Task item:
Select from the records below every line that has the word "pose" in it.

##### The data

(** X8: the throughput is never a division by zero.  Over a float
    runtime, which is what the measurer always has, the throughput of
    any value is the int 0 or a float, or the computation raises
    [TypeError] (the rows are not a number) or [OverflowError] (an int
    too large for a float); in particular rows or a runtime that are not
    positive give 0. *)
Theorem throughput_never_divides_by_zero (p : pyval) (r : float) :
  match throughput p (PFloat r) with
  | Ok x => x = PInt 0 ∨ ∃ f, x = PFloat f
  | Raise e => e = TypeError ∨ e = OverflowError
  end
  ∧ ((0 <? r)%float = false → Py.gt_zero p ≠ Raise TypeError →
     throughput p (PFloat r) = Ok (PInt 0)).
Proof.
  split.
  - pose proof (throughput_over_float p r) as H.
    destruct (throughput p (PFloat r)) as [x | e]; [done |].
    destruct H as [[-> _] | [-> _]]; eauto.
  - intros Hr Hp. unfold throughput.
    destruct (Py.truthy p); [| done].
    destruct (Py.gt_zero p) as [[] | e] eqn:Gp; cbn [mbind result_bind].
    + change (Py.gt_zero (PFloat r)) with (Ok (0 <? r)%float : result bool).
      by rewrite Hr.
    + done.
    + destruct p; simpl in Gp; congruence.
Qed.

(** X9: in every trial that the measurer produces, the processed rows
    are the [physical_input_rows] of the extractor's record when that
    value is true and greater than 0, and the baseline estimate (0 when
    there is none) in every other case; and the throughput is the int 0
    or a float. *)
Theorem processed_rows_from_one_source sql_query input_rows t trace :
  measurer sql_query input_rows = (Ok t, trace) →
  ((∃ v, server_stats t !! "physical_input_rows" = Some v
         ∧ Py.truthy v = true
         ∧ Py.gt_zero v = Ok true
         ∧ input_rows_processed t = v)
   ∨ ((∀ v, server_stats t !! "physical_input_rows" = Some v →
            Py.truthy v = false ∨ Py.gt_zero v = Ok false)
      ∧ input_rows_processed t = PInt (default 0 input_rows)))
  ∧ (throughput_input_rows_per_sec t = PInt 0
     ∨ ∃ f, throughput_input_rows_per_sec t = PFloat f).
Proof.
  intros H. apply measurer_trial in H as (_ & Hstats & _ & _ & Hrec & Hthr).
  pose proof (reconcile_extractor_record
                (execute_and_fetch cursor sql_query).1.1 input_rows
                (end_time - start_time)) as Hr.
  rewrite <- Hstats, Hrec in Hr. destruct Hr as [[f Hf] Hrows].
  split; [done |].
  pose proof (throughput_over_float (input_rows_processed t) f) as Hx.
  rewrite <- Hf, Hthr in Hx. done.
Qed.


(** X10: a failing query is recorded, not raised.  In every trial that
    the measurer produces the status is ["SUCCESS"] with the number of
    fetched rows when the cursor returned its rows, and ["ERROR: "]
    followed by the message with 0 rows when [execute] or [fetchall]
    raised.  When [execute] itself raised, no identifier was captured:
    the trace is empty (no HTTP request), the record is empty and the
    source tag is ["client-only"]. *)
Theorem execution_outcome_recorded sql_query input_rows t trace :
  measure_query_execution repr TRINO_CONFIG requests_get
    start_time end_time cursor sql_query input_rows = (Ok t, trace) →
  match cursor sql_query with
  | Fetched _ rows =>
      status t = PStr "SUCCESS" ∧ rows_returned t = PInt (Z.of_nat rows)
  | FetchFails _ msg =>
      status t = PStr ("ERROR: " ++ msg) ∧ rows_returned t = PInt 0
  | ExecuteFails msg =>
      status t = PStr ("ERROR: " ++ msg) ∧ rows_returned t = PInt 0
      ∧ trace = []
      ∧ server_stats t = ∅
      ∧ stats_source t = PStr "client-only"
  end.
Proof.
  intros H. apply measurer_trial in H as (Htr & Hstats & Hrows & Hst & Hrec & _).
  unfold execute_and_fetch in *.
  destruct (cursor sql_query) as [msg | handle msg | handle rows];
    cbn [fst snd] in *; try done.
  rewrite Htr, Hstats. repeat (split; [done |]).
  rewrite Hstats in Hrec. unfold reconcile in Hrec.
  change (extractor PNone) with ((∅, []) : gmap string pyval * list event)
    in Hrec.
  cbn [fst] in Hrec. rewrite truthy_empty_dict in Hrec. by injection Hrec.
Qed.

##########

Answer section:
  - pose proof (throughput_over_float p r) as H.
  pose proof (reconcile_extractor_record
  pose proof (throughput_over_float (input_rows_processed t) f) as Hx.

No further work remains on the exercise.